------ EXERCISE INPUTS
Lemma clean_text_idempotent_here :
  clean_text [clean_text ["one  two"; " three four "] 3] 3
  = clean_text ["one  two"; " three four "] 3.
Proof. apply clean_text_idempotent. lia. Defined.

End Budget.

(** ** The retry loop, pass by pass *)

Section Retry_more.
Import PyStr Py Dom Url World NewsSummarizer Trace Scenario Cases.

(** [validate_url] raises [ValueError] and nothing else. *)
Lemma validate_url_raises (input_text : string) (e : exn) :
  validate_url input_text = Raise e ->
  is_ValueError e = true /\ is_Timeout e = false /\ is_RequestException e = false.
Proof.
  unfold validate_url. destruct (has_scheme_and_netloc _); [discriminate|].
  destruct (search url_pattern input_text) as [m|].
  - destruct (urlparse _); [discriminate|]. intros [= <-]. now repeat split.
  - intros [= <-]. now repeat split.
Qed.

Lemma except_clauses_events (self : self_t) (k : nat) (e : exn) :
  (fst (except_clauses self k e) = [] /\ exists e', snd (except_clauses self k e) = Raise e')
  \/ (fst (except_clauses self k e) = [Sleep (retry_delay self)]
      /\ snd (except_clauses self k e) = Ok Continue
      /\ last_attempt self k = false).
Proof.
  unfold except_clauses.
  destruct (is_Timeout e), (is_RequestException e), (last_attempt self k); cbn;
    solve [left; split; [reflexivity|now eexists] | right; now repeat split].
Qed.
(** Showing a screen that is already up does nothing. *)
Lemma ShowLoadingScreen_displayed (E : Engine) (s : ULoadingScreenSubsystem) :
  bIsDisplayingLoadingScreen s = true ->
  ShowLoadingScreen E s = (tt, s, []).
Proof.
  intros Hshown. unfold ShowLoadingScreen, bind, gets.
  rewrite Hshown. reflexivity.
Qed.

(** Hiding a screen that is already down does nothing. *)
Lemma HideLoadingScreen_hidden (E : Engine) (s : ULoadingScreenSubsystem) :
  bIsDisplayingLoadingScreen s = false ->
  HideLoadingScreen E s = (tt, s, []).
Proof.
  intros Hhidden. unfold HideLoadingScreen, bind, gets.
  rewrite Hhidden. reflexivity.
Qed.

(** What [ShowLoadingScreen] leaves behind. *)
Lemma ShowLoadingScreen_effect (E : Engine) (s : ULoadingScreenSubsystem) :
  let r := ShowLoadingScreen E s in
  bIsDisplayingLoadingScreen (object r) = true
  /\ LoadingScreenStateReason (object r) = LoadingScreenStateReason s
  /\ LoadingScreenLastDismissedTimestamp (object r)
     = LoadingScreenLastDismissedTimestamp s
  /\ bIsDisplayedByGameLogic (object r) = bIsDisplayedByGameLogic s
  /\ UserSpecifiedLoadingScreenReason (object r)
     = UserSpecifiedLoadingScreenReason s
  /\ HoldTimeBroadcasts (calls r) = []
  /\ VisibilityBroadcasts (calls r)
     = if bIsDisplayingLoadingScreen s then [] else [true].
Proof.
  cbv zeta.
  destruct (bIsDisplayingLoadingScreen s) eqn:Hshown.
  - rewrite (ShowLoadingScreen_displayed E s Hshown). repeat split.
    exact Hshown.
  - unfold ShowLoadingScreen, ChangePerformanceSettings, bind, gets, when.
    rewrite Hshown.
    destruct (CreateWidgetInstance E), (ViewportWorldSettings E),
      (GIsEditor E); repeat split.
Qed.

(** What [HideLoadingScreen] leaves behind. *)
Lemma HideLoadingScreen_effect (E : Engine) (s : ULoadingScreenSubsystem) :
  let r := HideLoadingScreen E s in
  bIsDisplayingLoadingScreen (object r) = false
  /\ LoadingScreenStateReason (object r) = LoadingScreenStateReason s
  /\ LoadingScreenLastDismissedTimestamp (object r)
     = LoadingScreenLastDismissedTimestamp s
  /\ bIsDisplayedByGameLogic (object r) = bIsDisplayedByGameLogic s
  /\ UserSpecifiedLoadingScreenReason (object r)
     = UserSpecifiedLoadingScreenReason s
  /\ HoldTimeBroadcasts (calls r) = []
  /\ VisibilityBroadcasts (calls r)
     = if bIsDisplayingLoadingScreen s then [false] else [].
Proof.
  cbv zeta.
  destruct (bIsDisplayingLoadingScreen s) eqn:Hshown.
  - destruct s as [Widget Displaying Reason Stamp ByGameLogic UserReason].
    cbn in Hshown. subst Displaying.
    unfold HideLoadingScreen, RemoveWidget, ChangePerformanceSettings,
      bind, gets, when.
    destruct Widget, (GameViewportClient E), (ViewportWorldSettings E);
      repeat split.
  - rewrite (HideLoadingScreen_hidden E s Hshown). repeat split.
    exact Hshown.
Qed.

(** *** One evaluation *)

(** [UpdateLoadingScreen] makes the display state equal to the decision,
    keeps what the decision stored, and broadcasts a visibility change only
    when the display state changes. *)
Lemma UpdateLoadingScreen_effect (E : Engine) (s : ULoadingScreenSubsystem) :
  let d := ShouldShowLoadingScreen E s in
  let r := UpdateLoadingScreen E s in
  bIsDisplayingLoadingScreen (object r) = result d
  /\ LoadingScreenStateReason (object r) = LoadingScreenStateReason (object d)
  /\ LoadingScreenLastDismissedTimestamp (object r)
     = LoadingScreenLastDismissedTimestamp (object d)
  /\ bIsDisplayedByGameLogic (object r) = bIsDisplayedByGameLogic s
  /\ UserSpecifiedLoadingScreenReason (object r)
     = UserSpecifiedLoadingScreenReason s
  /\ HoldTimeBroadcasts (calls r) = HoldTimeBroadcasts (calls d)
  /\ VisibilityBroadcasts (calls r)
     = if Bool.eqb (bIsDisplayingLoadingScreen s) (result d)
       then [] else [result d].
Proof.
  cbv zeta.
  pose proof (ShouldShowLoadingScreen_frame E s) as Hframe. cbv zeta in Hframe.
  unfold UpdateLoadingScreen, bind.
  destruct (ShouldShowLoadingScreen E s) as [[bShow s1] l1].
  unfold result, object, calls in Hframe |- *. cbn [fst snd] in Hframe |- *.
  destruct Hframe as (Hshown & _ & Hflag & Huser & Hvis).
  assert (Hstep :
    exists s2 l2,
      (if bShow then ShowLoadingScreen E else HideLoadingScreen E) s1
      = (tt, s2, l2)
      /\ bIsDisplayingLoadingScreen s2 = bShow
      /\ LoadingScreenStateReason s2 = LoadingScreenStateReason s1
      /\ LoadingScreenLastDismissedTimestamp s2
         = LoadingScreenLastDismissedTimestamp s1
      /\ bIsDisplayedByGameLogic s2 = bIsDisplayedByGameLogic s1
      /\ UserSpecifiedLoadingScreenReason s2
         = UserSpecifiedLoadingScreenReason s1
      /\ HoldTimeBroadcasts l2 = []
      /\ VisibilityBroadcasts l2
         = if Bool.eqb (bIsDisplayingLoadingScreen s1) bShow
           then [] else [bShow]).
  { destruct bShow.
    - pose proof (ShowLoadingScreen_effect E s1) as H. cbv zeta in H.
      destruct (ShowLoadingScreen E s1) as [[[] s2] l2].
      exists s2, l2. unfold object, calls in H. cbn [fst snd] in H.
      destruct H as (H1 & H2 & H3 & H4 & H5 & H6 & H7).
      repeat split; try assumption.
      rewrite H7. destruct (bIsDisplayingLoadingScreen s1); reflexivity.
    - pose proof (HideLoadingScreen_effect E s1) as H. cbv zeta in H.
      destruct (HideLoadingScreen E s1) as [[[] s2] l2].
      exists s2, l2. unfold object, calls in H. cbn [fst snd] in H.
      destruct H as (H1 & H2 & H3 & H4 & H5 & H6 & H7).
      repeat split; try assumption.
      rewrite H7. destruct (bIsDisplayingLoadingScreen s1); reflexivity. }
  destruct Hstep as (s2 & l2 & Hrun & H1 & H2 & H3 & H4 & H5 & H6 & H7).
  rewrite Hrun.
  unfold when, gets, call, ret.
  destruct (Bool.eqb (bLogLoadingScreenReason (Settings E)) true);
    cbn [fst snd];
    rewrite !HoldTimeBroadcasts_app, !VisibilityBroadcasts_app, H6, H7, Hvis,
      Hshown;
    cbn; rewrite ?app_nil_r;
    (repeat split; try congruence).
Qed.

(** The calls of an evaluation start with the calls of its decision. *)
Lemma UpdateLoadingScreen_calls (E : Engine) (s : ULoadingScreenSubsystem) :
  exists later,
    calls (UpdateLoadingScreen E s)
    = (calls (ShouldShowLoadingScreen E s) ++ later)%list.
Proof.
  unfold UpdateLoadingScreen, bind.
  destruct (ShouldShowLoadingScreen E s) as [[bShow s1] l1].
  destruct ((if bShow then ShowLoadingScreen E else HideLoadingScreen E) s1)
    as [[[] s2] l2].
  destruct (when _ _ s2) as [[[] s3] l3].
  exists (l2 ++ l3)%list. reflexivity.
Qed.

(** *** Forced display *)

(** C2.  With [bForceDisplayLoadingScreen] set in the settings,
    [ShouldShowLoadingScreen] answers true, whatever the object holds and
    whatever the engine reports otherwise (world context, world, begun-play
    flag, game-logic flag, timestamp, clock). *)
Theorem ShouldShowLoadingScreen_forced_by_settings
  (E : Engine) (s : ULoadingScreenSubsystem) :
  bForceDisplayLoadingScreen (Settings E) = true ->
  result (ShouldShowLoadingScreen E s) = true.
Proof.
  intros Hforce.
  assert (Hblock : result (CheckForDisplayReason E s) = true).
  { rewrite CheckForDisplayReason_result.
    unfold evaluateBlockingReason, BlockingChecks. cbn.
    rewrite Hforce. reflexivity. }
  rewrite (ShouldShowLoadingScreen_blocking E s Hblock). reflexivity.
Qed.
------------
• **WORK TO BE COMPLETED**: Copy the lines above exactly. Start with the line containing "unfold except_clauses.", end with the line containing "intros Hhidden. unfold", and include both.

• **EXERCISE RESULT**:
  unfold except_clauses.
  destruct (is_Timeout e), (is_RequestException e), (last_attempt self k); cbn;
    solve [left; split; [reflexivity|now eexists] | right; now repeat split].
Qed.
(** Showing a screen that is already up does nothing. *)
Lemma ShowLoadingScreen_displayed (E : Engine) (s : ULoadingScreenSubsystem) :
  bIsDisplayingLoadingScreen s = true ->
  ShowLoadingScreen E s = (tt, s, []).
Proof.
  intros Hshown. unfold ShowLoadingScreen, bind, gets.
  rewrite Hshown. reflexivity.
Qed.

(** Hiding a screen that is already down does nothing. *)
Lemma HideLoadingScreen_hidden (E : Engine) (s : ULoadingScreenSubsystem) :
  bIsDisplayingLoadingScreen s = false ->
  HideLoadingScreen E s = (tt, s, []).
Proof.
  intros Hhidden. unfold HideLoadingScreen, bind, gets.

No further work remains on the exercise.